→ WHAT IS REQUIRED: Print the records below from the first line through the line containing "(st : Config.startupConfig)", both included, word for word.

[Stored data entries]
☆ ☆ ☆

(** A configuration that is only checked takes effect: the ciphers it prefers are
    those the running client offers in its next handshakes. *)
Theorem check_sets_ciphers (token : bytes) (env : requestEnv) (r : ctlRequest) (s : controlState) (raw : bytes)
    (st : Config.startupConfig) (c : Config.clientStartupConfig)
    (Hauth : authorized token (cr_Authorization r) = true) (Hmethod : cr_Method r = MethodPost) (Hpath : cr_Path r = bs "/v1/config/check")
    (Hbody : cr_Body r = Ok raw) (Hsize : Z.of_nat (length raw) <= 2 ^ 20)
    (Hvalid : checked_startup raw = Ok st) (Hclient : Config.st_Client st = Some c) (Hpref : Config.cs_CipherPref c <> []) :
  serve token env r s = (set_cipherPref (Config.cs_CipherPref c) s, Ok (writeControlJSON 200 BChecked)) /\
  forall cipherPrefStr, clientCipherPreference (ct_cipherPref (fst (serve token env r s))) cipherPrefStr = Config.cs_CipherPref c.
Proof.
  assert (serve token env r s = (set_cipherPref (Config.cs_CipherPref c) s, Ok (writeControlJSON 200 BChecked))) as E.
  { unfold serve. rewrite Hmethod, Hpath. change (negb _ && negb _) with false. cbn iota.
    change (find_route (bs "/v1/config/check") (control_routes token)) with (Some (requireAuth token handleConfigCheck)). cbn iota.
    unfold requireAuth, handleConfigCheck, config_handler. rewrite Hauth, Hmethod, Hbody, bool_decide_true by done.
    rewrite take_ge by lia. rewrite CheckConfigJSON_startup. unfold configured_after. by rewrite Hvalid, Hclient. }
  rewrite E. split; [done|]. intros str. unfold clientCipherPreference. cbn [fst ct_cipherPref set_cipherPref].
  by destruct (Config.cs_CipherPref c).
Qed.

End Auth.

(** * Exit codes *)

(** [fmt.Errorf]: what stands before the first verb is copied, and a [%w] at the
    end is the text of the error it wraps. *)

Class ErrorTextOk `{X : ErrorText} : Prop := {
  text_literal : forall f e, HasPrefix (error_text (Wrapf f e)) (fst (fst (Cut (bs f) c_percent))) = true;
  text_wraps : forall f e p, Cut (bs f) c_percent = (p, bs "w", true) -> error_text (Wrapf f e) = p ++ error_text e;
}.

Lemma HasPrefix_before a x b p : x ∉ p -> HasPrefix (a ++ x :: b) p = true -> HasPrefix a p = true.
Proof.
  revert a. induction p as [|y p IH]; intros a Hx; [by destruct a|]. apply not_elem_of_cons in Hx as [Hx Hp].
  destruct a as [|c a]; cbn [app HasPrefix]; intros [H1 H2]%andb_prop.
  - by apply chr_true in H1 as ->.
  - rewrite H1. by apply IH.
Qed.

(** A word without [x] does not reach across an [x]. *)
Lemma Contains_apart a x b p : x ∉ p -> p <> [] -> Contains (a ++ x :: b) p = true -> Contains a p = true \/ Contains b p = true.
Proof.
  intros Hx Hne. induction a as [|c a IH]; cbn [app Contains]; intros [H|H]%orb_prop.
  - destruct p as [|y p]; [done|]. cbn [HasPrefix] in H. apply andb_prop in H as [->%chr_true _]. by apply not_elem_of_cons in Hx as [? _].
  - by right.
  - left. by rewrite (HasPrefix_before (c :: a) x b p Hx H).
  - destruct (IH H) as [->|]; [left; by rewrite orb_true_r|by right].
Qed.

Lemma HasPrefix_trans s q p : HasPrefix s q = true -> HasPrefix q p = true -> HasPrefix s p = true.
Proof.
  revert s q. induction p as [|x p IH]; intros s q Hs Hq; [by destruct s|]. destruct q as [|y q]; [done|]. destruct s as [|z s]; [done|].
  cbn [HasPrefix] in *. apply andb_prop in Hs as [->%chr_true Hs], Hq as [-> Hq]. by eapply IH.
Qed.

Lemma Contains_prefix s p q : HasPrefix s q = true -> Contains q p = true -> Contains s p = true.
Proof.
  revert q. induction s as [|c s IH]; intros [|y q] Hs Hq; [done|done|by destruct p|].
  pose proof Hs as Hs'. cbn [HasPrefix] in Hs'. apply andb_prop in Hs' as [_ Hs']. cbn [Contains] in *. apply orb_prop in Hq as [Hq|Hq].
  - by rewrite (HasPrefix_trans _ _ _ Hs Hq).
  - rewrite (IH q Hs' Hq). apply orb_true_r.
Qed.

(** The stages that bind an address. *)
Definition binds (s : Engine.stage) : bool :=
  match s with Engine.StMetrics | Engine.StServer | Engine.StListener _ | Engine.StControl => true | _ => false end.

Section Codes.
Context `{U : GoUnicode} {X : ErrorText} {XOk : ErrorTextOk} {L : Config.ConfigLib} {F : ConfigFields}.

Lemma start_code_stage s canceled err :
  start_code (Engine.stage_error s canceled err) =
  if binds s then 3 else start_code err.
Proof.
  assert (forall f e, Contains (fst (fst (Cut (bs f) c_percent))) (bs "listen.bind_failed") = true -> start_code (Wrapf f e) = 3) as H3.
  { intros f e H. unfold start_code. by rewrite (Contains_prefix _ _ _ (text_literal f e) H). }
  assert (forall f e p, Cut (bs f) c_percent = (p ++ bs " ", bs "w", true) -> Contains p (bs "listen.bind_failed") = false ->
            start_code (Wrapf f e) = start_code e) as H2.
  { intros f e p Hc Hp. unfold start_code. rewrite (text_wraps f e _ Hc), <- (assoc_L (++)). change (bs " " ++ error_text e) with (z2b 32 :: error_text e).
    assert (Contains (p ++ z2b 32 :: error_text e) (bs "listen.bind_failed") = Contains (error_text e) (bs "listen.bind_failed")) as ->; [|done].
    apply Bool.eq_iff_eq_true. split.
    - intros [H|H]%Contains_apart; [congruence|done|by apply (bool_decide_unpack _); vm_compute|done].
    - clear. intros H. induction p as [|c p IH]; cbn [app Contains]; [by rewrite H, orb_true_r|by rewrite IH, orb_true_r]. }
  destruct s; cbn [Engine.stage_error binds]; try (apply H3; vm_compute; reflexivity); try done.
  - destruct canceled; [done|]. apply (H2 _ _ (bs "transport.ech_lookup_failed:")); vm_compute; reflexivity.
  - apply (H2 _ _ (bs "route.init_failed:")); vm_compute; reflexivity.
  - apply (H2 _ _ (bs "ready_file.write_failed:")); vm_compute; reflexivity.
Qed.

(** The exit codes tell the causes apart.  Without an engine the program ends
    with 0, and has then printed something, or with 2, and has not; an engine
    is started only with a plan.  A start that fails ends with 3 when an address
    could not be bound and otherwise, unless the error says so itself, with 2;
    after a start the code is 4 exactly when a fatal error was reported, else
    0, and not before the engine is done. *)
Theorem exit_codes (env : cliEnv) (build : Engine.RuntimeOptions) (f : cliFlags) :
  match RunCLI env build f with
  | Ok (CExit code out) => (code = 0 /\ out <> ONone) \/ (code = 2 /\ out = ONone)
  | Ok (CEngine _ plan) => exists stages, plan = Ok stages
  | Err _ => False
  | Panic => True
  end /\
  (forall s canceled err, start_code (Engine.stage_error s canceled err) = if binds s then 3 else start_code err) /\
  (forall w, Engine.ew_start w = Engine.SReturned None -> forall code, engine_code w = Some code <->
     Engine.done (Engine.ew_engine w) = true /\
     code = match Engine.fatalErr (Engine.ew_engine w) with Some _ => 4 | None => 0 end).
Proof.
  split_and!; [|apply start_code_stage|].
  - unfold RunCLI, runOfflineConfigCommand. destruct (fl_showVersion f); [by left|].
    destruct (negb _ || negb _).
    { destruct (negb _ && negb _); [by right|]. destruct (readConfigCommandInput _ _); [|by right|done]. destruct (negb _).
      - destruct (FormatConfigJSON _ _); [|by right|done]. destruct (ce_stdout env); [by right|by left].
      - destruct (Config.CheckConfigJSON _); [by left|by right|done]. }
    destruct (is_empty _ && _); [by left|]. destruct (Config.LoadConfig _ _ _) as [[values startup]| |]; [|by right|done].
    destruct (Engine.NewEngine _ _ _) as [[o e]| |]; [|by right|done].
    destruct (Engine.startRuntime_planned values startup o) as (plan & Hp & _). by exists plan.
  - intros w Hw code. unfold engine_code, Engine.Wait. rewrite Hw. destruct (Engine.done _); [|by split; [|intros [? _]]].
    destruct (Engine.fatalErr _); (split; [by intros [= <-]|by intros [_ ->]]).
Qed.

☆ ☆ ☆

→ RESULT FOR THIS TASK:
(** A configuration that is only checked takes effect: the ciphers it prefers are
    those the running client offers in its next handshakes. *)
Theorem check_sets_ciphers (token : bytes) (env : requestEnv) (r : ctlRequest) (s : controlState) (raw : bytes)
    (st : Config.startupConfig) (c : Config.clientStartupConfig)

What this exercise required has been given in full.